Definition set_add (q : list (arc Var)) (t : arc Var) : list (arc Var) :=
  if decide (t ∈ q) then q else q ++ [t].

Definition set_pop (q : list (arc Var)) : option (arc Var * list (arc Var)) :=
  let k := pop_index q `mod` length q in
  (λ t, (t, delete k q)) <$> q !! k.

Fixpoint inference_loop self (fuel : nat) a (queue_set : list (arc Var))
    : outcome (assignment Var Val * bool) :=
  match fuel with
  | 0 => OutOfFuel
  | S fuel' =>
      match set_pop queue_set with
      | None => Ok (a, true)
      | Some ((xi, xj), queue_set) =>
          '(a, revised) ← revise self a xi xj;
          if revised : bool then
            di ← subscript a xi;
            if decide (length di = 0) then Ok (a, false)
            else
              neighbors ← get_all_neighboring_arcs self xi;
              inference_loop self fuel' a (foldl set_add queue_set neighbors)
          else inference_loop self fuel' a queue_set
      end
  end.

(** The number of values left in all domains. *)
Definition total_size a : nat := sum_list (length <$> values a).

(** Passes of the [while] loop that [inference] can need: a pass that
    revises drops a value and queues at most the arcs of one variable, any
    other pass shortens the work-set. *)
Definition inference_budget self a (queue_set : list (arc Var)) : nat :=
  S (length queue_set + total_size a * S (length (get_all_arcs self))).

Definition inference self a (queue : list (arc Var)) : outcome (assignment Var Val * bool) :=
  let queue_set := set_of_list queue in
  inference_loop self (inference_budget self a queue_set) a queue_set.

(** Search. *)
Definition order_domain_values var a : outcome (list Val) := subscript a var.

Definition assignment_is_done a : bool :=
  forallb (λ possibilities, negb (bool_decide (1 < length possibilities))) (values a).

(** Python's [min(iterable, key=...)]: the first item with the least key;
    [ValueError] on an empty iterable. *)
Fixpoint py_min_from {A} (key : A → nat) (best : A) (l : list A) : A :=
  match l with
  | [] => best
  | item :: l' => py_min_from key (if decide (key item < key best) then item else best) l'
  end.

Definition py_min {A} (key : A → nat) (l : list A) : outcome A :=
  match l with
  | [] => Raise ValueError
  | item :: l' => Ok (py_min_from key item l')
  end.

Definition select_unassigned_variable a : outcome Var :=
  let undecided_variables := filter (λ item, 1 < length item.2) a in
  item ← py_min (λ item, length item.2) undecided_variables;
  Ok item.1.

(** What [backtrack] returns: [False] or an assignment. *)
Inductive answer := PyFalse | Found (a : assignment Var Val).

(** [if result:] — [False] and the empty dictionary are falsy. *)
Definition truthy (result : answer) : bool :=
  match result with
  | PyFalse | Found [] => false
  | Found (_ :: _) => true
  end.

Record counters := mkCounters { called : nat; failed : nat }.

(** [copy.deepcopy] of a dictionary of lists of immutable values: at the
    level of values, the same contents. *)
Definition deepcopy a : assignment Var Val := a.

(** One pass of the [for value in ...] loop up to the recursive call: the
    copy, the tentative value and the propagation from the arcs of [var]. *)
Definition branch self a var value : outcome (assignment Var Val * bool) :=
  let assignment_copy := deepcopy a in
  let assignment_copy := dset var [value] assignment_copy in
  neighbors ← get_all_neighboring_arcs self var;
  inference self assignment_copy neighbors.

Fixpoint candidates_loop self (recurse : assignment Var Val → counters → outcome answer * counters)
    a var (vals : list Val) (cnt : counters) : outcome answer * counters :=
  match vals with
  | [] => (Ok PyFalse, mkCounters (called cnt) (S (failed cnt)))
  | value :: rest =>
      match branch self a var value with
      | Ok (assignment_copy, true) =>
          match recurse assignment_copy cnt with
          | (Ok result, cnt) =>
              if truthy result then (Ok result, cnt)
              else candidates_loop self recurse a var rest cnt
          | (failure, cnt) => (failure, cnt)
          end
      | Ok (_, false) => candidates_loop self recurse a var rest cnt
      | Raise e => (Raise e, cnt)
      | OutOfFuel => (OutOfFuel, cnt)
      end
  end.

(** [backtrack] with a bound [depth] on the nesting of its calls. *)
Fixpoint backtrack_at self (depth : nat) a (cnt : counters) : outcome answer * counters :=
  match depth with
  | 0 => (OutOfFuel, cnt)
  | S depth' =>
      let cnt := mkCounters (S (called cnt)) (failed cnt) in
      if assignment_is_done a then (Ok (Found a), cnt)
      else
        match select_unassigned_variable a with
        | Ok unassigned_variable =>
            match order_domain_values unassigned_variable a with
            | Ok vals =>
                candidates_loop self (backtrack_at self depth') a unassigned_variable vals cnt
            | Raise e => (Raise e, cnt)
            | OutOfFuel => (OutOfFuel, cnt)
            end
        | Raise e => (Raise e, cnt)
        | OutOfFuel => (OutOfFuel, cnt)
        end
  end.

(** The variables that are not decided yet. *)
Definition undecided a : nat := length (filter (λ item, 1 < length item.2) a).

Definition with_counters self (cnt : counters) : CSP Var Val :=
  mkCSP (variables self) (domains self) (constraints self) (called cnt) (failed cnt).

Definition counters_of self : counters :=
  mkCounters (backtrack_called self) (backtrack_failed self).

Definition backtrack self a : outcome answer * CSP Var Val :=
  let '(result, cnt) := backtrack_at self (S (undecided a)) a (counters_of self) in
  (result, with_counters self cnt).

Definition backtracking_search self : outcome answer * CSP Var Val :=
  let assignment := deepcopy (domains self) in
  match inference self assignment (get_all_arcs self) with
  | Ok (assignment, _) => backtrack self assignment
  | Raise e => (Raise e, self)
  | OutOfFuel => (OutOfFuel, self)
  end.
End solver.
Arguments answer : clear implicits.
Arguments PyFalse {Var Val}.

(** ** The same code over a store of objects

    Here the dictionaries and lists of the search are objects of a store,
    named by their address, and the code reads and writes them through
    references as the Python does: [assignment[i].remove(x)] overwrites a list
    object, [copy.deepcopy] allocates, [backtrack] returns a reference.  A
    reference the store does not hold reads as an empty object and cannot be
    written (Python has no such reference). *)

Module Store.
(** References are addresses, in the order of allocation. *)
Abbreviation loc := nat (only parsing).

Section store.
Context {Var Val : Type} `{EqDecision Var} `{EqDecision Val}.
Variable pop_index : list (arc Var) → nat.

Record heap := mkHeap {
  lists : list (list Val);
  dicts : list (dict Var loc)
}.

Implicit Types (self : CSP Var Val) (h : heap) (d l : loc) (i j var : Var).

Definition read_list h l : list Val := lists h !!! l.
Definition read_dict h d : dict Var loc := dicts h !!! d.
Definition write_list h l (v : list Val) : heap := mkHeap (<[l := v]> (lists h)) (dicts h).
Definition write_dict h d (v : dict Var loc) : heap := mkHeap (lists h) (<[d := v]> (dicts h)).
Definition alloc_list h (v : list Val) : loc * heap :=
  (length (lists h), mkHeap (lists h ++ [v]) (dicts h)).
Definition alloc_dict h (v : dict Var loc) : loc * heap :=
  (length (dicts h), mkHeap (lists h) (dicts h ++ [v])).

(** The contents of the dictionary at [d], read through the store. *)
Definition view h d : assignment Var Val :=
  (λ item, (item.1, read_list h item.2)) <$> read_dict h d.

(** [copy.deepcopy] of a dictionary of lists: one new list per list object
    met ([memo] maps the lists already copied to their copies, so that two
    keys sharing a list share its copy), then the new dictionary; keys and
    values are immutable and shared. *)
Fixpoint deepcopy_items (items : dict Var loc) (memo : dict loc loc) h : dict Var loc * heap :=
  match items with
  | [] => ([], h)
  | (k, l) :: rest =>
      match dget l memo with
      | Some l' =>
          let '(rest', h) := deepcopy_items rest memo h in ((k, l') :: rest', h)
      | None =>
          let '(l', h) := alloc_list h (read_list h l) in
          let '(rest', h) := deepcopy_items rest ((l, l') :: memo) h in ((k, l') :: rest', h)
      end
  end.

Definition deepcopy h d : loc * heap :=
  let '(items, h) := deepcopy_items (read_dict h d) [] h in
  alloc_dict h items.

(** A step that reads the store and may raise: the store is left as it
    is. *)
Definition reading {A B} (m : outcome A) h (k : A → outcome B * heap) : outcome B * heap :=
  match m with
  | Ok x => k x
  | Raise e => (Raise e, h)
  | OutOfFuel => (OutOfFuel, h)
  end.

******

What is required. Pull out the lines above in which the word "ValueError" appears.

Written answer.
    [ValueError] on an empty iterable. *)
  | [] => Raise ValueError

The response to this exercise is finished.